But anyways, I think love-sources should stay as much on the bleeding-to-death edge as they have always been. Love-sources is a playground for improvements to the Linux kernel - in a more thorough and extreme way than mm- is.

- Simon

----------

## motaboy

Yes, I like it!!! And like a feature request I'll hope yo can add the Marcel Holtmann Bluez patchset when it's ready, because in the main tree bluez is in a very old state. 

I think you can find them here but a 2.6 tree is not ready for now  :Sad: 

http://www.holtmann.org/linux/kernel/

Good JOB!!!

Bye!

----------

## floam

I don't think they need to remain love-sources. He isn't working on them, and he has left the community. steel300-sources sounds pretty dumb, and s3-sources would confuse people (S3 Inc.), so I don't know.

----------

## malloc

My humble and respectfull idea is that, unless you are planning on doing something totally uncompatible with mm, you should keep it as a base. I think you can and should build your ideas on top of them, and come up with continuously better sources has you've been doing for the past months.

Anyway just my 2 cents...

PS - I've said before but i'll say it as many times as i can, keep up the good job guys, you are doing one hell of a job.

----------

## Cossins

 *floam wrote:*   

> I don't think they need to remain love-sources. He isn't working on them, and he has left the community. steel300-sources sounds pretty dumb, and s3-sources would confuse people (S3 Inc.), so I dun't know.

 

No, but he did start them. Also, he was a very prominent member of the community who has now left. And the love-sources are very much in his spirit: Always on the bleeding edge, testing new patches and features. I think he deserves that recognition.

- Simon

----------

## taskara

I think love-sources is a great name - "I Love My Sources"..
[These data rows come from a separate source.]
Lemma runner_replaced_strategy_keeps_running_witness :
  objects (final (stopStrategy "bot-1" "user"
                    (final (registerStrategy "bot-1" 2 runner_two))))
    !! 1 = Some (SBuySell (bs_started bs_sample)) /\
  strategy_isRunning (SBuySell (bs_started bs_sample)) = true.
Proof.
  assert (Hne : 1 <> 2) by discriminate.
  assert (Hp : strategies runner_two !! "bot-1" = Some 1) by (vm_compute; reflexivity).
  assert (Hst : objects runner_two !! 1 = Some (SBuySell (bs_started bs_sample)))
    by (vm_compute; reflexivity).
  destruct (runner_replaced_strategy_keeps_running "bot-1" "user" runner_two 1 2
              (SBuySell (bs_started bs_sample)) Hp Hst Hne)
    as (_ & _ & _ & _ & Hkept & _).
  split; [exact Hkept | reflexivity].
Defined.




End Runner_more.

(** ** BuySellStrategy: what it reports *)

Section Report_facts.

Import BuySell BuySellReport.

(** X16.  For a strategy started at [t0] and asked at a later instant [t],
    [getRunningTime] is the number of whole seconds elapsed, and the three
    numbers [formatTime] prints decompose it exactly: hours, minutes below
    60 and seconds below 60. *)
Theorem running_time_display (t t0 : Z) (s : state) :
  startTime s = Some t0 ->
  (0 < t0 <= t)%Z ->
  let seconds := getRunningTime t s in
  (1000 * seconds <= t - t0 < 1000 * seconds + 1000)%Z /\
  (0 <= (time_parts seconds).1.1)%Z /\
  (0 <= (time_parts seconds).1.2 < 60)%Z /\
  (0 <= (time_parts seconds).2 < 60)%Z /\
  ((time_parts seconds).1.1 * 3600 + (time_parts seconds).1.2 * 60 +
   (time_parts seconds).2 = seconds)%Z.
Proof.
  intros Hstart [Hpos Hle]. unfold getRunningTime. rewrite Hstart.
  destruct (t0 =? 0)%Z eqn:Hz; [apply Z.eqb_eq in Hz; lia|]. cbn zeta.
  assert (Hsec : (0 <= (t - t0) / 1000)%Z) by (apply Z.div_pos; lia).
  split; [pose proof (Z.div_mod (t - t0) 1000); pose proof (Z.mod_pos_bound (t - t0) 1000); lia|].
  generalize dependent ((t - t0) / 1000)%Z. intros seconds Hsec.
  unfold time_parts. cbn [fst snd].
  rewrite !Z.rem_mod_nonneg by lia.
  pose proof (Z.div_mod seconds 3600).
  pose proof (Z.mod_pos_bound seconds 3600).
  pose proof (Z.div_mod (seconds mod 3600) 60).
  pose proof (Z.mod_pos_bound (seconds mod 3600) 60).
  assert (Hmod : (seconds mod 60 = (seconds mod 3600) mod 60)%Z).
  { symmetry. apply Z.mod_mod_divide. exists 60%Z. reflexivity. }
  assert (0 <= seconds / 3600)%Z by (apply Z.div_pos; lia).
  assert (0 <= seconds mod 3600 / 60 < 60)%Z.
  { split; [apply Z.div_pos; lia | apply Z.div_lt_upper_bound; lia]. }
  rewrite Hmod. lia.
Qed.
also I think keep mm as a base, because unless you are gonna have entirely different patchsets, he is doing a lot of work for you, which is great.
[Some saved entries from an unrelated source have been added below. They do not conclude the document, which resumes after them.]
(** * ytd: verification of the download job of [app.py]

    A shallow embedding of [YouTubeDownloaderApp.download_url.job] and
    [YouTubeDownloaderApp.process_entry]: the string methods the code calls
    on titles, artists and URLs, the [pathlib] operations on file names, the
    files on disk as a finite set of paths, and the two functions themselves
    as computations that thread the disk, may raise, and record what they
    report to the progress bar and which external calls they make. *)

From Stdlib Require Import ZArith Ascii.
From stdpp Require Import base strings gmap list sorting pretty.

Local Open Scope Z_scope.

(** ** Python [str] methods

    A [str] is modelled as a [string] whose characters are the code points
    below 256. *)
Module PyStr.

Fixpoint startswith (s sub : string) {struct sub} : bool :=
  match sub, s with
  | EmptyString, _ => true
  | String a sub', String c s' => Ascii.eqb a c && startswith s' sub'
  | String _ _, EmptyString => false
  end.

(** [sub in s] *)
Fixpoint contains (s sub : string) : bool :=
  startswith s sub ||
  match s with
  | EmptyString => false
  | String _ s' => contains s' sub
  end.

(** [s.replace(old, new)] for a non-empty [old]: the occurrences are taken
    from left to right and do not overlap; [skip] counts the characters of
    the occurrence just replaced that are still to be passed over. *)
Fixpoint replace_from (old new : string) (skip : nat) (s : string) : string :=
  match s with
  | EmptyString => EmptyString
  | String c s' =>
      match skip with
      | S k => replace_from old new k s'
      | O =>
          if startswith s old
          then new +:+ replace_from old new (Nat.pred (String.length old)) s'
          else String c (replace_from old new O s')
      end
  end.

(** [s.replace("", new)] puts [new] before every character and at the end. *)
Fixpoint replace_empty (new : string) (s : string) : string :=
  match s with
  | EmptyString => new
  | String c s' => new +:+ String c (replace_empty new s')
  end.

Definition replace (s old new : string) : string :=
  match old with
  | EmptyString => replace_empty new s
  | String _ _ => replace_from old new O s
  end.

(** [s.split(sep)] for a non-empty [sep], as the first piece and the list of
    the pieces after it. *)
Fixpoint split_from (sep : string) (skip : nat) (s : string)
  : string * list string :=
  match s with
  | EmptyString => (EmptyString, [])
  | String c s' =>
      match skip with
      | S k => split_from sep k s'
      | O =>
          if startswith s sep
          then let '(p, r) := split_from sep (Nat.pred (String.length sep)) s' in
               (EmptyString, p :: r)
          else let '(p, r) := split_from sep O s' in (String c p, r)
      end
  end.

Definition split (s sep : string) : list string :=
  let '(p, r) := split_from sep O s in p :: r.

(** [l[0]] on the list a [split] returns, which is never empty. *)
Definition item0 (l : list string) : string := hd EmptyString l.

(** [str.isspace] on one character, for the code points below 256:
    tab to carriage return, the four separators 28 to 31, the space,
    NEL (133) and the no-break space (160). *)
Definition isspace (c : ascii) : bool :=
  let n := nat_of_ascii c in
  ((9 <=? n) && (n <=? 13))%nat || ((28 <=? n) && (n <=? 32))%nat
  || (n =? 133)%nat || (n =? 160)%nat.

Fixpoint lstrip_with (p : ascii → bool) (s : string) : string :=
  match s with
  | EmptyString => EmptyString
  | String c s' => if p c then lstrip_with p s' else s
  end.

Fixpoint rstrip_with (p : ascii → bool) (s : string) : string :=
  match s with
  | EmptyString => EmptyString
  | String c s' =>
      match rstrip_with p s' with
      | EmptyString => if p c then EmptyString else String c EmptyString
      | r => String c r
      end
  end.

Definition strip_with (p : ascii → bool) (s : string) : string :=
  rstrip_with p (lstrip_with p s).

(** [s.strip()] *)
Definition strip (s : string) : string := strip_with isspace s.

Fixpoint char_in (chars : string) (c : ascii) : bool :=
  match chars with
  | EmptyString => false
  | String a chars' => Ascii.eqb a c || char_in chars' c
  end.

(** [s.strip(chars)] *)
Definition strip_chars (s chars : string) : string :=
  strip_with (char_in chars) s.

(** [s[:n]] *)
Fixpoint take (n : nat) (s : string) : string :=
  match n, s with
  | S n', String c s' => String c (take n' s')
  | _, _ => EmptyString
  end.

(** [str.lower] on one character, for the code points below 256: the
    letters A to Z and the accented capitals 192 to 222 other than the
    multiplication sign 215. *)
Definition lower_char (c : ascii) : ascii :=
  let n := nat_of_ascii c in
  if ((65 <=? n) && (n <=? 90))%nat
     || ((192 <=? n) && (n <=? 222) && negb (n =? 215))%nat
  then ascii_of_nat (n + 32) else c.

Fixpoint lower (s : string) : string :=
  match s with
  | EmptyString => EmptyString
  | String c s' => String (lower_char c) (lower s')
  end.

(** Truth value of a [str]: the empty string is false. *)
Definition truthy (s : string) : bool :=
  match s with EmptyString => false | String _ _ => true end.

End PyStr.

(** ** Paths ([pathlib.Path])

    A path is its parent directory and its final component; the final
    component of a file path is not empty and holds no separator. *)
Record Path := { parent : string; name : string }.

Global Instance Path_eq_dec : EqDecision Path.
Proof. solve_decision. Defined.

Global Instance Path_countable : Countable Path :=
  inj_countable' (λ p, (parent p, name p)) (λ '(d, n), Build_Path d n)
                 (λ p, match p with Build_Path _ _ => eq_refl end).

Module PyPath.

(** [name.rfind('.')] *)
Fixpoint rfind_dot (s : string) : option nat :=
  match s with
  | EmptyString => None
  | String c s' =>
      match rfind_dot s' with
      | Some i => Some (S i)
      | None => if Ascii.eqb c "." then Some O else None
      end
  end.

Fixpoint drop (n : nat) (s : string) : string :=
  match n, s with
  | S n', String _ s' => drop n' s'
  | _, _ => s
  end.

(** The index [i] of the last dot when [0 < i < len(name) - 1]. *)
Definition suffix_index (name : string) : option nat :=
  match rfind_dot name with
  | Some i =>
      if ((0 <? i) && (i <? String.length name - 1))%nat then Some i else None
  | None => None
  end.

Definition suffix (p : Path) : string :=
  match suffix_index (name p) with
  | Some i => drop i (name p)
  | None => EmptyString
  end.

Definition stem (p : Path) : string :=
  match suffix_index (name p) with
  | Some i => PyStr.take i (name p)
  | None => name p
  end.

(** [p.with_suffix(suffix)], for a suffix that starts with a dot and a
    path with a final component. *)
Definition with_suffix (p : Path) (new_suffix : string) : Path :=
  let old_suffix := suffix p in
  {| parent := parent p;
     name :=
       match old_suffix with
       | EmptyString => name p +:+ new_suffix
       | String _ _ =>
           PyStr.take (String.length (name p) - String.length old_suffix)
                      (name p) +:+ new_suffix
       end |}.

(** [p.parent / name], for a [name] without separator. *)
Definition sibling (p : Path) (new_name : string) : Path :=
  {| parent := parent p; name := new_name |}.

(** [out_dir = Path("./ytd_download")] *)
Definition out_dir : string := "ytd_download".

(** Whether [p.relative_to(out_dir)] returns (it raises [ValueError] for a
    path that is not below [out_dir]). *)
Definition below_out_dir (p : Path) : bool :=
  String.eqb (parent p) out_dir || PyStr.startswith (parent p) (out_dir +:+ "/").

End PyPath.

(** ** Data of the job *)

(** The combobox values of [format_var]. *)
Inductive Format := m4a | mp3 | flac | wav.

Global Instance Format_eq_dec : EqDecision Format.
Proof. solve_decision. Defined.

Definition format_str (f : Format) : string :=
  match f with m4a => "m4a" | mp3 => "mp3" | flac => "flac" | wav => "wav" end.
the question is - why is mm leaving OUT the extra patches that love sources is putting in?

anyway good luck with it all, I can see you've won over lots of fans..

----------

## Cossins

 *taskara wrote:*   

> the question is - why is mm leaving OUT the extra patches that love sources is putting in?

 

I think that's because many of the patches that go into love-sources are extremely new and experimental. They will, in many cases, break the system. The mm-sources are more performance-improvement patches that will likely go into the main branch at some point in the future.

- Simon

----------

## taskara

 *Cossins wrote:*   

>  *taskara wrote:*   the question is - why is mm leaving OUT the extra patches that love sources is putting in? 
> 
> I think that's because many of the patches that go into love-sources are extremely new and experimental. They will, in many cases, break the system. The mm-sources are more performance-improvement patches that will likely go into the main branch at some point in the future.
> 
> - Simon

 

yep this is my point.. seems most people can't get the new lovesources to work  :Confused: 

----------

## merkaba

i don't think there's anything wrong with keeping the name as love-sources. if it were changed though i don't think it should be just to reflect the name of the current maintainer. i think i even saw a post once where lovechild mentioned being in favor of calling it desktop-sources or something similar.
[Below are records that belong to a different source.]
(** ** Running the cleaning twice *)

(** With [np] bound, which the script never does, a second pass changes
    four cleaned tables.  Standardizing makes two records equal, and the
    second pass drops one.  Standardizing turns " none " into the marker
    "None", which the second pass reads as absent and prints back as
    "Nan".  The median 20.5 written over the ages 10 and 45 is rounded
    to 20 by the second pass.  The median 15 written over two ages of 10
    is itself below 16, and the second pass writes the new median 17.5
    over it. *)
Lemma second_pass_changes_output :
  (exists out out',
      clean decimal_to_float decimal_repr with_numpy nearly_twins = Saved out
      /\ clean decimal_to_float decimal_repr with_numpy out = Saved out'
      /\ getitem out "department" = Ok (text ["It"; "It"])
      /\ getitem out' "department" = Ok (text ["It"]))
  /\ (exists out out',
        clean decimal_to_float decimal_repr with_numpy padded_none = Saved out
        /\ clean decimal_to_float decimal_repr with_numpy out = Saved out'
        /\ getitem out "final_grade" = Ok (text ["B"; "None"])
        /\ getitem out' "final_grade" = Ok (text ["B"; "Nan"]))
  /\ (exists out out',
        clean decimal_to_float decimal_repr with_numpy half_median = Saved out
        /\ clean decimal_to_float decimal_repr with_numpy out = Saved out'
        /\ getitem out "age" = Ok (floats [41 # 2; 41 # 2; 20 # 1; 21 # 1])
        /\ getitem out' "age" = Ok (floats [20 # 1; 20 # 1; 20 # 1; 21 # 1]))
  /\ (exists out out',
        clean decimal_to_float decimal_repr with_numpy low_median = Saved out
        /\ clean decimal_to_float decimal_repr with_numpy out = Saved out'
        /\ getitem out "age" = Ok (floats [15 # 1; 15 # 1; 20 # 1; 20 # 1])
        /\ getitem out' "age" = Ok (floats [35 # 2; 35 # 2; 20 # 1; 20 # 1])).
Proof.
  split; [| split; [| split]]; do 2 eexists;
    (split; [vm_compute; reflexivity |]);
    (split; [vm_compute; reflexivity |]);
    split; vm_compute; reflexivity.
Qed.


(** * Further properties of the script *)

(** ** How a run of the script as written ends *)

Lemma replace_markers_no_text_column (ns : namespace) (df : DataFrame) :
  has_text_column df = false -> replace_markers ns df = Ok df.
Proof.
  intros H. unfold replace_markers.
  assert (Hnil : select_dtypes object df = []).
  { unfold has_text_column in H. rewrite existsb_false_forall in H.
    unfold select_dtypes. induction df as [| p df IH]; simpl; [reflexivity |].
    rewrite (H p) by (left; reflexivity). apply IH.
    intros x Hx. apply H. right; assumption. }
  rewrite Hnil. reflexivity.
Qed.

Section AsWritten.

Variable to_float : string -> option Q.
Variable float_repr : Q -> string.

Lemma clean_as_written_stops_early (df : DataFrame) :
  exists st e,
    clean to_float float_repr script_globals df = Raised st e
    /\ st <> Clamping.
Proof.
  unfold clean, during.
  destruct (replace_markers _ _); [| do 2 eexists; split; [reflexivity | discriminate]].
  destruct (convert_scores _ _ _); [| do 2 eexists; split; [reflexivity | discriminate]].
  destruct (imputation _); [| do 2 eexists; split; [reflexivity | discriminate]].
  destruct (standardize_categories _ _); [| do 2 eexists; split; [reflexivity | discriminate]].
  destruct (age_integer_bound _ _) eqn:E; [| do 2 eexists; split; [reflexivity | discriminate]].
  exfalso. eapply age_integer_bound_without_np; eauto.
Qed.

(** X1.  Whatever the input file holds, the script ends with an
    exception that nothing catches: while loading, while exploring, or in
    one of the steps 2 to 6.  It never gets as far as the clipping of
    step 7, and so never to [to_csv]. *)
Theorem script_always_raises (file : csv) :
  exists st e,
    script to_float float_repr file = Raised st e /\ st <> Clamping.
Proof.
  unfold script, during.
  destruct (lookup_name _ _ ;;; read_csv _ _) as [df |];
    [| do 2 eexists; split; [reflexivity | discriminate]].
  destruct (explore _ _); [| do 2 eexists; split; [reflexivity | discriminate]].
  apply clean_as_written_stops_early.
Qed.

(** X2.  A table without any text column passes steps 1 and 2 untouched
    by step 2 (the loop body, and with it the unbound [np], is never
    evaluated); the run then ends in one of the steps 3 to 6, at the
    latest at line 161. *)
Theorem numeric_table_passes_marker_step (df : DataFrame) :
  has_text_column df = false ->
  replace_markers script_globals (drop_duplicates df) = Ok (drop_duplicates df)
  /\ exists st e,
       clean to_float float_repr script_globals df = Raised st e
       /\ st <> Markers /\ st <> Clamping.
Proof.
  intros H.
  assert (Hrep : replace_markers script_globals (drop_duplicates df)
                 = Ok (drop_duplicates df)).
  { apply replace_markers_no_text_column.
    rewrite drop_duplicates_text_column. assumption. }
  split; [assumption |].
  destruct (clean_as_written_stops_early df) as (st & e & Hrun & Hst).
  exists st, e. split; [assumption |]. split; [| assumption].
  intros ->. unfold clean, during in Hrun. rewrite Hrep in Hrun.
  destruct (convert_scores _ _ _); [| discriminate].
  destruct (imputation _); [| discriminate].
  destruct (standardize_categories _ _); [| discriminate].
  destruct (age_integer_bound _ _); [| discriminate].
  destruct (bound_numeric_columns _ _); discriminate.
Qed.

End AsWritten.

Lemma numeric_table_passes_marker_step_witness :
  exists st e,
    clean decimal_to_float decimal_repr script_globals coded_students
    = Raised st e
    /\ st <> Markers /\ st <> Clamping.
Proof.
  apply (numeric_table_passes_marker_step decimal_to_float decimal_repr
           coded_students eq_refl).
Defined.

(** ** The exploration *)

Lemma lt_scalar_Ok (s : Series) (bound : Q) :
  (exists bs, lt_scalar s bound = Ok bs) <-> existsb is_str (values s) = false.
Proof.
  unfold lt_scalar. induction (values s) as [| c l IH]; simpl.
  - split; eauto.
  - split.
    + intros [bs H]. apply bind_Ok in H; destruct H as (b & Hb & H).
      apply bind_Ok in H; destruct H as (bs' & Hbs & _).
      destruct c; simpl in *; try discriminate; apply IH; eauto.
    + intros H. destruct c; simpl in *; try discriminate;
        destruct (proj2 IH H) as [bs ->]; simpl; eauto.
Qed.

Lemma gt_scalar_Ok (s : Series) (bound : Q) :
  (exists bs, gt_scalar s bound = Ok bs) <-> existsb is_str (values s) = false.
Proof.
  unfold gt_scalar. induction (values s) as [| c l IH]; simpl.
  - split; eauto.
  - split.
    + intros [bs H]. apply bind_Ok in H; destruct H as (b & Hb & H).
      apply bind_Ok in H; destruct H as (bs' & Hbs & _).
      destruct c; simpl in *; try discriminate; apply IH; eauto.
    + intros H. destruct c; simpl in *; try discriminate;
        destruct (proj2 IH H) as [bs ->]; simpl; eauto.
Qed.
mm-sources work for me. i'm definitely in favor of the more bleeding edge desktop/gaming performance type stuff.

i've seen some talk of love-sources.org. a website seems like a good idea to better centralize releases and for love-sources related communication. 

maybe maintain a better list of the various patches involved and links to where they came from (it really helps when trying to track down problems when things go wrong - we don't want to burden the wrong developers for things that could just be love-sources related.)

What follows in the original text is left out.